> **TASK BRIEF**:
Scan the records below for the line containing "intros Hs. exists" and the line containing "s) as Hrest.". Copy both, plus every line between, exactly.
[THE INPUT]
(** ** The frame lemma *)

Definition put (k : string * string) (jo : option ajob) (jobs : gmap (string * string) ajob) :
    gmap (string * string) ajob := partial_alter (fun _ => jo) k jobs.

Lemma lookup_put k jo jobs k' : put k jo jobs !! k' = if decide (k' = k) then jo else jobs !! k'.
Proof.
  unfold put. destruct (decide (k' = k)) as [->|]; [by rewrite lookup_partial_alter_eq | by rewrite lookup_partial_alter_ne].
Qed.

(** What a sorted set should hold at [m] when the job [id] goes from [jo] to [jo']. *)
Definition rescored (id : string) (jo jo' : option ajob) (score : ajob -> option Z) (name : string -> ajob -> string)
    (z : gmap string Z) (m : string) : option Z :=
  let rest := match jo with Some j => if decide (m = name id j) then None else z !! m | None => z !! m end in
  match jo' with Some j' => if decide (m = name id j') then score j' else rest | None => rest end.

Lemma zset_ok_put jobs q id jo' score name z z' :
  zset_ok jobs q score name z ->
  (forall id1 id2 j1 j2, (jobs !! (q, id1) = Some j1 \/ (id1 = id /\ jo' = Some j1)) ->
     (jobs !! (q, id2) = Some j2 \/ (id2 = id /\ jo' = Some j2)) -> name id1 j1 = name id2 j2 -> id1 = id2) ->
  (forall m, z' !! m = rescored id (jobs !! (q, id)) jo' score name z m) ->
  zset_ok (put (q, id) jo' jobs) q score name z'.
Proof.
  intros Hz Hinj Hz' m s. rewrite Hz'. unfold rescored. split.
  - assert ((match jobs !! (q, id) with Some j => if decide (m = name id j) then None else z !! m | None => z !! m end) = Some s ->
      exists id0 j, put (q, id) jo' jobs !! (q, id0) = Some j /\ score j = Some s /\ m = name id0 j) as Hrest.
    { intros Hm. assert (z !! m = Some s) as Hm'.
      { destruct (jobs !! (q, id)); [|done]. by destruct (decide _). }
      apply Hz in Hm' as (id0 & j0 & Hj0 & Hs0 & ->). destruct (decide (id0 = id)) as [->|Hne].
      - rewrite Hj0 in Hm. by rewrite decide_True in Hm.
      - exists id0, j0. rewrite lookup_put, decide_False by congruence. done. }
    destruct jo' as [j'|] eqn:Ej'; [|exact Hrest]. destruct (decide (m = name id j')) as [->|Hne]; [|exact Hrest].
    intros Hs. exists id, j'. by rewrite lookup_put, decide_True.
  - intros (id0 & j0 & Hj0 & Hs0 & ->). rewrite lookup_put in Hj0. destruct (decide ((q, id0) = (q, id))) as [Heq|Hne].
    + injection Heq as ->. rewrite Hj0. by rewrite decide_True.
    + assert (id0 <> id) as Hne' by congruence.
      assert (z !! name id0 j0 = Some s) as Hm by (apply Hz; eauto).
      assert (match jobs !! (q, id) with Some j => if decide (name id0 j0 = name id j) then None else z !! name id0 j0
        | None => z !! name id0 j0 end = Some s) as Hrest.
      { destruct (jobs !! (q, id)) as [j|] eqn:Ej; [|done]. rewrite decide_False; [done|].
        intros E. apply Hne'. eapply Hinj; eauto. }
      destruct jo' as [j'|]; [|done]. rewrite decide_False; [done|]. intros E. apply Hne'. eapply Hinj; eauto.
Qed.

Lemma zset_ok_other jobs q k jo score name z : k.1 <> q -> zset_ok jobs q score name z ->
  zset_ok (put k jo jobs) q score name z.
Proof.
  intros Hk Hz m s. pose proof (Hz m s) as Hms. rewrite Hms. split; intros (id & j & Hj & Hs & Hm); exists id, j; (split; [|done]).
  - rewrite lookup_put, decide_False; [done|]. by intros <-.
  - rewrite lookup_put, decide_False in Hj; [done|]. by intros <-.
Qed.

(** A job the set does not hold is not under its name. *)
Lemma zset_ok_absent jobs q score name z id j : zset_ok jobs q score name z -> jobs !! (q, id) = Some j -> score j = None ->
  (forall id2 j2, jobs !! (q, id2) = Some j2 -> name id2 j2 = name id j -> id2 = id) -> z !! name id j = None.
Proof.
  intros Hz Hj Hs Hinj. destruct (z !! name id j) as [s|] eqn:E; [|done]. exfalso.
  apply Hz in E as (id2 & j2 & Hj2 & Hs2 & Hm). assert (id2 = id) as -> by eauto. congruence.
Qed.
[/THE INPUT]
[THE INPUT]
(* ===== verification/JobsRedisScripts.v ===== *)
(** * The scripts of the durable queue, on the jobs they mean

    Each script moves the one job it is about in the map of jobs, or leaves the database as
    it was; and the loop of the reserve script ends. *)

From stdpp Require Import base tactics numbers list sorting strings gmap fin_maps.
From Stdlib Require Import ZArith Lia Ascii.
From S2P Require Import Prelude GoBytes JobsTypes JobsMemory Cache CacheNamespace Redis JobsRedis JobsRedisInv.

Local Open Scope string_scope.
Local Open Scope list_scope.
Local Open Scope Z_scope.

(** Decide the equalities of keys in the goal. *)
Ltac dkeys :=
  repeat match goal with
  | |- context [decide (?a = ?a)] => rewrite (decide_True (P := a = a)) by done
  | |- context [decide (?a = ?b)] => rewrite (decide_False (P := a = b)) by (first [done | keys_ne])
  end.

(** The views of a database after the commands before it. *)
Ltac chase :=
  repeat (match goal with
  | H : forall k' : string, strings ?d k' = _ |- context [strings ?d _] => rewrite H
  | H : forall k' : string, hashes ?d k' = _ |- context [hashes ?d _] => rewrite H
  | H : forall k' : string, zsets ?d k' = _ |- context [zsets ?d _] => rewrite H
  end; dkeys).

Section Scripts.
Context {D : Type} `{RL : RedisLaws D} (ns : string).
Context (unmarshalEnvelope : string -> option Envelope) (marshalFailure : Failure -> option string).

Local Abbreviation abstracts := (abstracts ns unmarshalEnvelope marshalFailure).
[/THE INPUT]
> **ANSWER FOR THE TASK**:
    intros Hs. exists id, j'. by rewrite lookup_put, decide_True.
  - intros (id0 & j0 & Hj0 & Hs0 & ->). rewrite lookup_put in Hj0. destruct (decide ((q, id0) = (q, id))) as [Heq|Hne].
    + injection Heq as ->. rewrite Hj0. by rewrite decide_True.
    + assert (id0 <> id) as Hne' by congruence.
      assert (z !! name id0 j0 = Some s) as Hm by (apply Hz; eauto).
      assert (match jobs !! (q, id) with Some j => if decide (name id0 j0 = name id j) then None else z !! name id0 j0
        | None => z !! name id0 j0 end = Some s) as Hrest.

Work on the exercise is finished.